Bytecode Manipulation — Deep Dive

Advanced Python bytecode engineering — from instruction-level patching and the bytecode library to building custom optimizers and instrumentation tools.

Bytecode Format Internals

Wordcode (Python 3.6+)

Since Python 3.6, all instructions are exactly 2 bytes: one opcode byte and one argument byte. Instructions needing arguments larger than 255 use EXTENDED_ARG prefixes:

import dis
import opcode

def show_raw_bytecode(func):
    code = func.__code__.co_code
    i = 0
    while i < len(code):
        op = code[i]
        arg = code[i + 1]
        name = opcode.opname[op]
        print(f"  {i:4d}: {name:<25s} {arg}")
        i += 2

# EXTENDED_ARG example: argument = (ext_arg << 8) | arg
# For constant index 300:
#   EXTENDED_ARG 1        (accumulated arg = 256)
#   LOAD_CONST  44        (final arg = 256 + 44 = 300)

Python 3.12+ Changes

Python 3.12 introduced significant bytecode changes:

Adaptive specialization: The interpreter replaces generic opcodes with specialized versions at runtime (e.g., BINARY_OP → BINARY_OP_ADD_INT for integer addition)
Inline caches: Extra bytes after some instructions store runtime optimization data
CALL replaces CALL_FUNCTION/CALL_METHOD: Simplified calling convention
RESUME: New instruction at function entry points
Exception table: Replaces block-based exception handling with a separate table

# Python 3.12+ instruction layout for specialized ops:
# [opcode][arg][cache_0][cache_1]...
# Cache entries are invisible to dis but present in co_code

Working with the `bytecode` Library

The third-party bytecode library provides a high-level API for bytecode manipulation, abstracting away raw bytes:

from bytecode import Bytecode, Instr, ConcreteBytecode

def original(x):
    return x + 1

# Decompile to abstract bytecode
bc = Bytecode.from_code(original.__code__)
print(bc)  # list of Instr objects

# Modify: change "x + 1" to "x + 10"
for i, instr in enumerate(bc):
    if isinstance(instr, Instr) and instr.name == 'LOAD_CONST' and instr.arg == 1:
        bc[i] = Instr('LOAD_CONST', 10)

# Recompile to a code object
new_code = bc.to_code()
original.__code__ = new_code
print(original(5))  # 15 instead of 6

The library handles EXTENDED_ARG, jump target resolution, and stack depth calculation automatically.

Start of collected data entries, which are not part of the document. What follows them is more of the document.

(** The loop with [n] iterations left, standing at candidate [i]: it
    stops at the first accepted candidate among the next [n], or at the
    candidate after them. *)
Lemma portLoop_candidates (host : Host) (used : gset Z) (startPort : Z) (n : nat) :
  ∀ (i : nat) (w : World),
    ∃ k : nat,
      (k ≤ n)%nat
      ∧ portLoop host used startPort n (candidate used startPort i) w
        = Return (candidate used startPort (i + k))
            (mkWorld (store w)
               (calls w ++ (CallListen <$> probesOf used startPort i k (k <? n)%nat))
               (goroutines w))
      ∧ ((k < n)%nat → free host used (candidate used startPort (i + k)) = true)
      ∧ (∀ j, (i ≤ j < i + k)%nat → free host used (candidate used startPort j) = false).
Proof.
  induction n as [| n IH]; intros i w.
  - exists 0%nat. split; [lia |]. split; [| split; [lia | intros j; lia]].
    cbn [portLoop]. rewrite probesOf_0, Nat.add_0_r. simpl. rewrite app_nil_r.
    by destruct w.
  - set (port := candidate used startPort i).
    destruct (decide (port ∈ used)) as [Hused | Hused].
    + destruct (IH (S i) w) as (k & Hk & Hrun & Hfree & Hnot).
      exists (S k). split; [lia |].
      replace (i + S k)%nat with (S i + k)%nat by lia.
      split; [| split].
      * rewrite (portLoop_used _ _ _ _ _ _ Hused). fold port in Hrun.
        cbn [candidate] in Hrun. fold port in Hrun. rewrite Hrun.
        rewrite probesOf_S. unfold probeAt. fold port.
        rewrite (bool_decide_eq_true_2 _ Hused). simpl.
        by replace (S k <? S n)%nat with (k <? n)%nat by done.
      * intros Hlt. apply Hfree. lia.
      * intros j Hj. destruct (decide (j = i)) as [-> | Hne].
        -- by apply free_used.
        -- apply Hnot. lia.
    + destruct (netListen host port) as [e |] eqn:Hlisten.
      * destruct (IH (S i) (logged (CallListen port) w))
          as (k & Hk & Hrun & Hfree & Hnot).
        exists (S k). split; [lia |].
        replace (i + S k)%nat with (S i + k)%nat by lia.
        split; [| split].
        -- rewrite (portLoop_reject _ _ _ _ _ _ e Hused Hlisten).
           cbn [candidate] in Hrun. fold port in Hrun. rewrite Hrun.
           rewrite probesOf_S. unfold probeAt. fold port.
           rewrite (bool_decide_eq_false_2 _ Hused). simpl.
           replace (S k <? S n)%nat with (k <? n)%nat by done.
           by rewrite <- app_assoc.
        -- intros Hlt. apply Hfree. lia.
        -- intros j Hj. destruct (decide (j = i)) as [-> | Hne].
           ++ by apply (free_busy _ _ _ e).
           ++ apply Hnot. lia.
      * exists 0%nat. split; [lia |]. rewrite Nat.add_0_r.
        split; [| split; [| intros j; lia]].
        -- rewrite (portLoop_accept _ _ _ _ _ _ Hused Hlisten).
           rewrite probesOf_0. simpl. by destruct w.
        -- intros _. by apply free_accept.
Qed.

Instruction-Level Patching

Injecting Function Calls

A common instrumentation pattern injects a call at the beginning of every function:

from bytecode import Bytecode, Instr

def inject_entry_hook(func, hook):
    """Add a call to hook() at the start of func."""
    bc = Bytecode.from_code(func.__code__)

    # Build injection sequence
    injection = [
        Instr('LOAD_GLOBAL', hook.__name__),
        Instr('CALL', 0),      # Python 3.12+
        Instr('POP_TOP'),       # discard return value
    ]

    # Find the insertion point (after RESUME in 3.12+)
    insert_idx = 0
    for i, instr in enumerate(bc):
        if isinstance(instr, Instr) and instr.name == 'RESUME':
            insert_idx = i + 1
            break

    for j, instr in enumerate(injection):
        bc.insert(insert_idx + j, instr)

    # Update the code object
    new_code = bc.to_code()
    func.__code__ = new_code

# Usage
def my_hook():
    print("Function entered!")

def my_function(x):
    return x * 2

inject_entry_hook(my_function, my_hook)
my_function(5)  # prints "Function entered!" then returns 10

Replacing Operations

def optimize_constant_math(func):
    """Pre-compute constant arithmetic at compile time."""
    bc = Bytecode.from_code(func.__code__)

    i = 0
    while i < len(bc) - 2:
        # Pattern: LOAD_CONST a, LOAD_CONST b, BINARY_OP
        if (isinstance(bc[i], Instr) and bc[i].name == 'LOAD_CONST' and
            isinstance(bc[i+1], Instr) and bc[i+1].name == 'LOAD_CONST' and
            isinstance(bc[i+2], Instr) and bc[i+2].name == 'BINARY_OP'):

            a, b = bc[i].arg, bc[i+1].arg
            if isinstance(a, (int, float)) and isinstance(b, (int, float)):
                op = bc[i+2].arg
                try:
                    # Compute at compile time
                    import operator
                    ops = {0: operator.add, 1: operator.and_, 5: operator.mul,
                           10: operator.sub, 11: operator.truediv}
                    if op in ops:
                        result = ops[op](a, b)
                        bc[i] = Instr('LOAD_CONST', result)
                        del bc[i+1:i+3]  # remove the other two instructions
                        continue
                except (ArithmeticError, KeyError):
                    pass
        i += 1

    func.__code__ = bc.to_code()

Building a Coverage Tool

Coverage tools work by instrumenting bytecode to record which lines execute:

import sys
from collections import defaultdict

class LineCoverage:
    def __init__(self):
        self.executed_lines = defaultdict(set)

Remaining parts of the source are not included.